Required action>
Lines holding the word "Section" must be located in the listing below and copied.

------------------------

(** A Go call either returns or panics. *)
Inductive outcome (A : Type) : Type :=
| Done (a : A) (w : World)
| Panicked (msg : string) (w : World).
Arguments Done {A} a w.
Arguments Panicked {A} msg w.

Definition M (A : Type) : Type := World -> outcome A.

Global Instance M_ret : MRet M := fun A a w => Done a w.
Global Instance M_bind : MBind M := fun A B k m w =>
  match m w with
  | Done a w' => k a w'
  | Panicked msg w' => Panicked msg w'
  end.

Definition final_world {A} (o : outcome A) : World :=
  match o with Done _ w => w | Panicked _ w => w end.

Section primitives.
Context `{!Env}.

Definition tick (w : World) : World :=
  mkWorld (db w) (producer_calls w) (log w) (S (steps w)).

(** [db.ExecContext]: the statement fails as a whole, leaving the tables as
    they were, or takes effect. *)
Definition db_Exec (stmt : postgres.Database -> result postgres.Database)
  : M (option error) := fun w =>
  match db_fault (steps w) with
  | Some e => Done (Some e) (tick w)
  | None =>
      match stmt (db w) with
      | Ok db' => Done None (mkWorld db' (producer_calls w) (log w) (S (steps w)))
      | Err e => Done (Some e) (tick w)
      end
  end.

(** [db.QueryContext] followed by reading the rows. *)
Definition db_Query {A} (query : postgres.Database -> result A) : M (result A) := fun w =>
  match db_fault (steps w) with
  | Some e => Done (Err e) (tick w)
  | None => Done (query (db w)) (tick w)
  end.

(** A query that mentions [current_date]: the server evaluates it at the
    instant the statement runs. *)
Definition db_Query_at {A} (query : Time -> postgres.Database -> result A)
  : M (result A) := fun w =>
  match db_fault (steps w) with
  | Some e => Done (Err e) (tick w)
  | None => Done (query (clock (steps w)) (db w)) (tick w)
  end.

(** [rows.Err()]: the connection may break while the rows are read. *)
Definition rows_Err : M (option error) := fun w =>
  Done (db_fault (steps w)) (tick w).

Definition time_Now : M Time := fun w => Done (clock (steps w)) (tick w).

Definition uuid_New : M UUID := fun w => Done (fresh_uuid (steps w)) (tick w).

Definition os_Getenv (key : string) : M string := fun w => Done (getenv key) w.

Definition log_Printf (line : string) : M unit := fun w =>
  Done tt (mkWorld (db w) (producer_calls w) (log w ++ [line]) (steps w)).

Definition panic {A} (msg : string) : M A := fun w => Panicked msg w.

(** [sarama.SyncProducer.SendMessage]. *)
Definition producer_SendMessage (msg : ProducerMessage.t) : M (result (Z * Z)) := fun w =>
  let reply := send_reply (steps w) in
  Done reply (mkWorld (db w) (producer_calls w ++ [(msg, reply)]) (log w) (S (steps w))).

End primitives.

(** ** pkg/repository: PostgresNotificationRepository *)

Module repository.
Import postgres.
Section PostgresNotificationRepository.
Context `{!Json, !Env}.

(** [fmt.Errorf("context: %w", err)] on a statement's error. *)
Definition wrap (context : string) (err : option error) : option error :=
  match err with
  | Some e => Some (context +:+ ": " +:+ e)
  | None => None
  end.

(** database/sql reports a failing [Scan] of one column. *)
Definition scan_error (index : string) (column : string) (e : error) : error :=
  "sql: Scan error on column index " +:+ index +:+ ", name " +:+
  dquote +:+ column +:+ dquote +:+ ": " +:+ e.

(** A JSONB argument, converted by its [Value] method before the statement is
    sent: nil becomes NULL. *)
Definition jsonb_arg (j : models.JSONMap) : result (option string) :=
  match JSONMap.Value j with
  | Ok (DBytes data) => Ok (Some data)
  | Ok _ => Ok None
  | Err e => Err ("sql: converting argument type: " +:+ e)
  end.

(** A JSONB column read into a zero-valued JSONMap field by its [Scan]
    method. *)
Definition jsonb_scan (index column : string) (v : option string) : result models.JSONMap :=
  match JSONMap.Scan None (match v with Some data => DBytes data | None => DNil end) with
  | (j, None) => Ok j
  | (_, Some e) => Err (scan_error index column e)
  end.

(** The [for rows.Next() { rows.Scan(...); append }] loop: the first row that
    fails to scan ends it. *)
Fixpoint scan_rows {R A} (scan : R -> result A) (rows : list R) : result (list A) :=
  match rows with
  | [] => Ok []
  | r :: rest =>
      match scan r with
      | Err e => Err e
      | Ok item =>
          match scan_rows scan rest with
          | Err e => Err e
          | Ok items => Ok (item :: items)
          end
      end
  end.

(** [QueryRowContext(...).Scan(...)]: the first row, or sql.ErrNoRows. *)
Definition first_row {R} (rows : list R) : option R := head rows.

Definition notification_row (n : models.Notification.t) (metadata : option string)
  : notifications_row.t :=
  notifications_row.mk
    (models.Notification.ID n) (models.Notification.UserID n)
    (models.Notification.Type_ n) (models.Notification.Channel n)
    (models.Notification.Priority n) (models.Notification.TemplateID n)
    (models.Notification.Title n) (models.Notification.Message n)
    metadata (models.Notification.DedupeKey n)
    (models.Notification.CreatedAt n) (models.Notification.ScheduledFor n)
    None None None (models.Notification.Status n).

Definition scan_notification (r : notifications_row.t) : result models.Notification.t :=
  match jsonb_scan "8" "metadata" (notifications_row.metadata r) with
  | Err e => Err e
  | Ok metadata =>
      Ok (models.Notification.mk
            (notifications_row.id r) (notifications_row.user_id r)
            (notifications_row.type_ r) (notifications_row.channel r)
            (notifications_row.priority r) (notifications_row.template_id r)
            (notifications_row.title r) (notifications_row.message r)
            metadata (notifications_row.dedupe_key r)
            (notifications_row.created_at r) (notifications_row.scheduled_for r)
            (notifications_row.sent_at r) (notifications_row.delivered_at r)
            (notifications_row.read_at r) (notifications_row.status r))
  end.

(** The tail shared by the queries that return a slice: scan every row, then
    ask [rows.Err()]. *)
Definition collect {R A} (what_query what_scan what_rows : string)
    (scan : R -> result A) (rows : result (list R)) : M (result (list A)) :=
  match rows with
  | Err e => mret (Err (what_query +:+ ": " +:+ e))
  | Ok rows =>
      match scan_rows scan rows with
      | Err e => mret (Err (what_scan +:+ ": " +:+ e))
      | Ok items =>
          err ← rows_Err;
          match err with
          | Some e => mret (Err (what_rows +:+ ": " +:+ e))
          | None => mret (Ok items)
          end
      end
  end.

(** INSERT INTO notifications (...) VALUES ($1, ..., $13).  Constraint
    violations are among the failures the environment decides. *)
Definition CreateNotification (notification : models.Notification.t) : M (option error) :=
  match jsonb_arg (models.Notification.Metadata notification) with
  | Err e => mret (Some ("failed to create notification: " +:+ e))
  | Ok metadata =>
      err ← db_Exec (fun d =>
        Ok (with_notifications d (notifications d ++ [notification_row notification metadata])));
      mret (wrap "failed to create notification" err)
  end.

(** SELECT ... FROM notifications WHERE user_id = $1
    ORDER BY created_at DESC LIMIT $2 OFFSET $3. *)
Definition GetUserNotifications (userID : UUID) (limit offset : Z)
  : M (result (list models.Notification.t)) :=
  rows ← db_Query (fun d =>
    limit_offset limit offset
      (order_by (fun r => - notifications_row.created_at r)
         (filter (fun r => notifications_row.user_id r = userID) (notifications d))));
  collect "failed to query user notifications" "failed to scan notification"
    "error iterating notifications" scan_notification rows.

(** SELECT ... FROM notifications WHERE id = $1. *)
Definition GetNotificationByID (notificationID : UUID) : M (result models.Notification.t) :=
  row ← db_Query (fun d =>
    Ok (first_row (filter (fun r => notifications_row.id r = notificationID) (notifications d))));
  match row with
  | Err e => mret (Err ("failed to get notification: " +:+ e))
  | Ok None => mret (Err ("notification not found: " +:+ uuid_String notificationID))
  | Ok (Some r) =>
      match scan_notification r with
      | Err e => mret (Err ("failed to get notification: " +:+ e))
      | Ok n => mret (Ok n)
      end
  end.

Definition update_notification (notificationID : UUID)
    (f : notifications_row.t -> notifications_row.t) (d : Database) : result Database :=
  Ok (with_notifications d
        (map (fun r => if decide (notifications_row.id r = notificationID) then f r else r)
             (notifications d))).

Definition set_read (now : Time) (r : notifications_row.t) : notifications_row.t :=
  notifications_row.mk
    (notifications_row.id r) (notifications_row.user_id r) (notifications_row.type_ r)
    (notifications_row.channel r) (notifications_row.priority r)
    (notifications_row.template_id r) (notifications_row.title r)
    (notifications_row.message r) (notifications_row.metadata r)
    (notifications_row.dedupe_key r) (notifications_row.created_at r)
    (notifications_row.scheduled_for r) (notifications_row.sent_at r)
    (notifications_row.delivered_at r) (Some now) models.StatusRead.

Definition set_delivered (now : Time) (r : notifications_row.t) : notifications_row.t :=
  notifications_row.mk
    (notifications_row.id r) (notifications_row.user_id r) (notifications_row.type_ r)
    (notifications_row.channel r) (notifications_row.priority r)
    (notifications_row.template_id r) (notifications_row.title r)
    (notifications_row.message r) (notifications_row.metadata r)
    (notifications_row.dedupe_key r) (notifications_row.created_at r)
    (notifications_row.scheduled_for r) (notifications_row.sent_at r)
    (Some now) (notifications_row.read_at r) models.StatusDelivered.

Definition set_sent (now : Time) (r : notifications_row.t) : notifications_row.t :=
  notifications_row.mk
    (notifications_row.id r) (notifications_row.user_id r) (notifications_row.type_ r)
    (notifications_row.channel r) (notifications_row.priority r)
    (notifications_row.template_id r) (notifications_row.title r)
    (notifications_row.message r) (notifications_row.metadata r)
    (notifications_row.dedupe_key r) (notifications_row.created_at r)
    (notifications_row.scheduled_for r) (Some now)
    (notifications_row.delivered_at r) (notifications_row.read_at r) models.StatusSent.

(** UPDATE notifications SET read_at = $1, status = $2, updated_at = $3
    WHERE id = $4.  (The migration gives notifications no updated_at column:
    against that schema the statement is one of those that fail.) *)
Definition MarkAsRead (notificationID : UUID) : M (option error) :=
  now ← time_Now;
  err ← db_Exec (update_notification notificationID (set_read now));
  mret (wrap "failed to mark notification as read" err).

Definition MarkAsDelivered (notificationID : UUID) : M (option error) :=
  now ← time_Now;
  err ← db_Exec (update_notification notificationID (set_delivered now));
  mret (wrap "failed to mark notification as delivered" err).

Definition MarkAsSent (notificationID : UUID) : M (option error) :=
  now ← time_Now;
  err ← db_Exec (update_notification notificationID (set_sent now));
  mret (wrap "failed to mark notification as sent" err).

------------------------

Solution below>
Section primitives.
Section PostgresNotificationRepository.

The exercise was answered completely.